Information About the Red Hat Enterprise Linux OpenStack Platform Installer

The Cisco Nexus 1000V for KVM uses Redhat’s deployment management tool called Red Hat Enterprise Linux OpenStack Platform Installer (RHEL-OSP Installer) to install the Cisco Nexus 1000V for KVM on RHEL in an OpenStack cloud environment.

Red Hat Enterprise Linux OpenStack Platform provides the foundation to build a private or public Infrastructure-as-a-Service (IaaS) cloud on top of Red Hat Enterprise Linux.

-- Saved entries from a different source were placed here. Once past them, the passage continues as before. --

Lemma extract_quote_charge_listed_witness :
  In ("Fuel", Some (0 # 1))
     [ ("Fuel", Some (0 # 1)); ("Security", None);
       ("Transit Cover", None); ("Freight Charge", None) ]
  /\ In (charge_of decimal_exact "Fuel" (0 # 1))
        (extra_charges
           (Aups._extract_quote decimal_exact
              {| shipment_summary :=
                   Some {| total_cost := None; total_cost_ex_gst := None;
                           total_gst := None;
                           fuel_surcharge := Some (0 # 1);
                           security_surcharge := None;
                           transit_cover := None;
                           freight_charge := None;
                           summary_discount := None |} |}
              sample_settings)).
Proof.
  assert (I : In ("Fuel", Some (0 # 1))
                 [ ("Fuel", Some (0 # 1)); ("Security", None);
                   ("Transit Cover", None); ("Freight Charge", None) ])
    by (now left).
  split; [exact I|].
  apply (proj2 (extract_quote_charge_listed decimal_exact _ sample_settings
                  (charge_of decimal_exact "Fuel" (0 # 1)))).
  exists "Fuel", (0 # 1). split; [exact I | reflexivity].
Defined.

Lemma extract_quote_no_charge_witness :
  shipment_summary {| shipment_summary := None |} = None
  /\ extra_charges
       (Aups._extract_quote decimal_exact {| shipment_summary := None |}
          sample_settings) = [].
Proof.
  split; [reflexivity|].
  exact (proj1 (proj2 (extract_quote_no_charge decimal_exact
                         {| shipment_summary := None |} sample_settings)
                      eq_refl)).
Defined.

End AupsQuotes.

(* ===================================================================== *)
(** ** More on the Purolator shipping documents request *)
(* ===================================================================== *)

Module PurolatorMore.
Import Py Core PurolatorLib Purolator PurolatorSamples Views PyFacts.

Lemma eq_opt_str_sym (a b : option string) :
  eq_opt_str a b = eq_opt_str b a.
Proof.
  destruct a, b; simpl; try reflexivity. apply String.eqb_sym.
Qed.

Section DocumentsMore.

Variable PrintType_map_name : string -> option string.
Variable envelope_prefix : option string.
Variable apply_namespaceprefix_header :
  RequestContext -> string -> RequestContext.
Variable apply_namespaceprefix_body :
  GetDocumentsRequest -> string -> GetDocumentsRequest.
Variable XP_export : Envelope -> string -> string.

Local Abbreviation label_type_name :=
  (Purolator.label_type_name PrintType_map_name).
Local Abbreviation document_type :=
  (Purolator.document_type PrintType_map_name).
Local Abbreviation _request_serializer :=
  (Purolator._request_serializer apply_namespaceprefix_header
     apply_namespaceprefix_body XP_export).
Local Abbreviation get_shipping_documents_request :=
  (Purolator.get_shipping_documents_request PrintType_map_name
     envelope_prefix apply_namespaceprefix_header
     apply_namespaceprefix_body XP_export).

(** X11: the serializer fails, on the index [0], exactly when the body
    or the header of the envelope holds no object. *)
Theorem request_serializer_fails (envelope : Envelope) :
  _request_serializer envelope = None <->
  body_anytypeobjs_ (Body_ envelope) = []
  \/ header_anytypeobjs_ (Header_ envelope) = [].
Proof.
  unfold Purolator._request_serializer.
  destruct (body_anytypeobjs_ (Body_ envelope)) as [|b bs],
    (header_anytypeobjs_ (Header_ envelope)) as [|h hs];
    split; intro H; try reflexivity; try discriminate; auto.
  destruct H; discriminate.
Qed.

(** X12: the serializer overwrites the namespace prefixes of the
    envelope, of its header and of its body: two envelopes that hold the
    same objects are rendered alike, whatever prefixes they came with. *)
Theorem request_serializer_ignores_prefixes (e1 e2 : Envelope) :
  header_anytypeobjs_ (Header_ e1) = header_anytypeobjs_ (Header_ e2) ->
  body_anytypeobjs_ (Body_ e1) = body_anytypeobjs_ (Body_ e2) ->
  _request_serializer e1 = _request_serializer e2.
Proof.
  unfold Purolator._request_serializer. intros -> ->. reflexivity.
Qed.
Lemma steady_bind {A B : Type} (p : Async A) (f : A -> Async B) :
  Steady p -> (forall a, Steady (f a)) -> Steady (p ≫= f).
Proof.
  unfold mbind, Async_mbind. intros Hp Hf.
  induction Hp; simpl; try (constructor; auto); auto.
Qed.

(** Once [ready] is true, a steady body leaves it true at every suspension
    point and at its end. *)
Lemma steady_run {R : Type} (p : Async R) :
  Steady p -> forall w g, ready g = true ->
  ready (gateway (run handle client p w g)) = true
  /\ Forall (fun ev => ready (pending_this ev) = true) (trace (run handle client p w g)).
Proof.
  induction 1 as [r|e|k Hk IH|k Hk IH|k Hk IH|s k Hk IH|c k Hk IH];
    intros w g Hg; simpl; auto.
  destruct (IH (handle w c).2 (handle w c).1 g Hg) as [Hr Ht].
  split; [done|]. by constructor.
Qed.

End Runs.

(** ** The initialisation protocol, under any environment *)

(** Symbolic execution of a method body: unfold it down to the next call,
    then split on how the environment settles that call. *)
Ltac unfold_methods :=
  unfold init, initSchema, initTable, this, theClient, await, member, lift,
    mbind, Async_mbind in *.

Ltac settle_next handle :=
  match goal with
  | |- context [handle ?w ?c] =>
      let w' := fresh "w" in
      let e := fresh "e" in
      let v := fresh "v" in
      let E := fresh "Hcall" in
      destruct (handle w c) as [w' [e|v]] eqn:E
  end.

Ltac exec handle := unfold_methods; cbn; repeat (settle_next handle; cbn).

Section Protocol.

Variable newSchemaFolder : JSValue -> Exn + SchemaFolder.t.
Context {W : Type} (handle : W -> IOCall -> W * Settled) (client : KlasaClient).

Lemma steady_initSchema ds : Steady (initSchema newSchemaFolder ds).
Proof.
  unfold initSchema, this, await, lift.
  repeat first
    [ apply steady_bind | constructor | intros ?
    | match goal with |- Steady (match ?x with _ => _ end) => destruct x end ].
Qed.

Lemma steady_initTable : Steady initTable.
Proof.
  unfold initTable, this, theClient, await, lift, member.
  repeat first
    [ apply steady_bind | constructor | intros ?
    | match goal with |- Steady (match ?x with _ => _ end) => destruct x end ].
Qed.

Supported Network Topologies

Topology with OpenStack in Standalone Mode

The Cisco Nexus 1000V for KVM can be deployed with OpenStack in standalone mode (not functioning in high-availability (HA) mode). However, we recommend that you always deploy the VSM in active/standby HA mode. The following topology diagram illustrates this deployment.

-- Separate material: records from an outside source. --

Lemma find_map_hasID (id : string) (f : Row.t -> Row.t) (rows : list Row.t) :
  (forall row, Row.id (f row) = Row.id row) ->
  find (Repository.hasID id)
       (map (fun row => if Repository.hasID id row then f row else row) rows) =
  option_map f (find (Repository.hasID id) rows).
Proof.
  intros Hid. induction rows as [|x rows IH]; simpl; [reflexivity|].
  destruct (Repository.hasID id x) eqn:E.
  - unfold Repository.hasID in *. rewrite Hid, E. reflexivity.
  - rewrite E. exact IH.
Qed.

(** A status update that returns an error leaves the table as it was. *)
Lemma SetBookingStatus_failed (r : Repository.t) (id status : string) (e : error) :
  fst (Repository.SetBookingStatus r id status) = Some e ->
  Repository.table (snd (Repository.SetBookingStatus r id status)) = Repository.table r.
Proof.
  unfold Repository.SetBookingStatus.
  pose proof (roundTrip_table r) as T.
  destruct (Repository.roundTrip r) as [fault r1]. simpl in T.
  destruct fault as [e'|]; simpl; [intros _; exact T|].
  destruct (Nat.eqb (Repository.RowsAffected id (Repository.table r1)) 0) eqn:E; simpl.
  - intros _. rewrite unaffected_map by exact E. exact T.
  - discriminate.
Qed.

(** A status update that is executed on a table that holds the row
    rewrites the status column of the rows with that identifier. *)
Lemma SetBookingStatus_done (r : Repository.t) (id status : string) (row : Row.t) :
  fst (Repository.roundTrip r) = None ->
  find (Repository.hasID id) (Repository.table r) = Some row ->
  fst (Repository.SetBookingStatus r id status) = None /\
  Repository.table (snd (Repository.SetBookingStatus r id status)) =
  map (fun row => if Repository.hasID id row
                  then Repository.withStatus status row else row)
      (Repository.table r).
Proof.
  unfold Repository.SetBookingStatus.
  pose proof (roundTrip_table r) as T.
  destruct (Repository.roundTrip r) as [fault r1]. simpl in T |- *.
  intros -> F. rewrite T.
  rewrite (found_affected _ _ F). simpl. auto.
Qed.

(** The errors of a status update that follows a successful look-up come
    from the driver. *)
Lemma SetBookingStatus_error (r : Repository.t) (id status : string) (row : Row.t)
      (e : error) :
  find (Repository.hasID id) (Repository.table r) = Some row ->
  fst (Repository.SetBookingStatus r id status) = Some e ->
  exists msg,
    e = Errorf ("failed to update booking '" ++ id ++ "' status") (ErrForeign msg).
Proof.
  unfold Repository.SetBookingStatus, Repository.roundTrip.
  intros F.
  destruct (Repository.faults r) as [|f rest]; simpl.
  - rewrite (found_affected _ _ F). discriminate.
  - destruct f as [msg|]; simpl.
    + intros E. exists msg. congruence.
    + rewrite (found_affected _ _ F). discriminate.
Qed.

(** An update that returns no error has rewritten the six columns of its
    SET clause in the rows with that identifier. *)
Lemma UpdateBooking_done (r : Repository.t) (booking : Booking.t) :
  fst (Repository.UpdateBooking r booking) = None ->
  Repository.table (snd (Repository.UpdateBooking r booking)) =
  map (fun row => if Repository.hasID (Booking.ID booking) row
                  then Repository.updated booking row else row)
      (Repository.table r).
Proof.
  unfold Repository.UpdateBooking.
  pose proof (roundTrip_table r) as T.
  destruct (Repository.roundTrip r) as [fault r1]. simpl in T.
  destruct fault as [e|]; simpl; [discriminate|].
  destruct (Nat.eqb _ 0); simpl; [discriminate|].
  intros _. now rewrite T.
Qed.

Figure 1. Topology with OpenStack in Standalone Mode

Topology with OpenStack in High-Availability Mode

The Cisco Nexus 1000V for KVM can be deployed with OpenStack in high-availability (HA) mode. We recommend that you always deploy the VSM in active/standby HA mode. The following topology diagram illustrates this deployment.

Figure 2. Topology with OpenStack in High-Availability Mode

OpenStack Hosts and Services

Hosts and Services Used in OpenStack Standalone Deployments

The following table lists and describes the primary OpenStack hosts and services that you need when deploying OpenStack in standalone mode.

Hosts

OpenStack Service

OpenStack Platform Installer

Deploys the OpenStack services

Controller (Neutron)

Neutron Server

Database (MySQL)

Messaging (RabbitMQ/QPID)

Heat

Ceilometer

Keystone

Glance

Nova

Cinder

Horizon or OpenStack Dashboard

Layer 3 Agent

DHCP Agent

Metadata Agent

VEM

Compute (Neutron)

Ceilometer Agent

Virtual Ethernet Module (VEM)

Nova-compute

Hosts and Services Used in OpenStack High-Availability Deployments

The following table lists and describes the primary OpenStack hosts and services that you need when deploying OpenStack in HA mode are same as those in a standalone mode. For more information, see Hosts and Services Used in OpenStack Standalone Deployments.

HA deployment is defined by the number of controller. A single controller indicates that it is a non-HA setup, while three controllers indicate that it is a HA setup.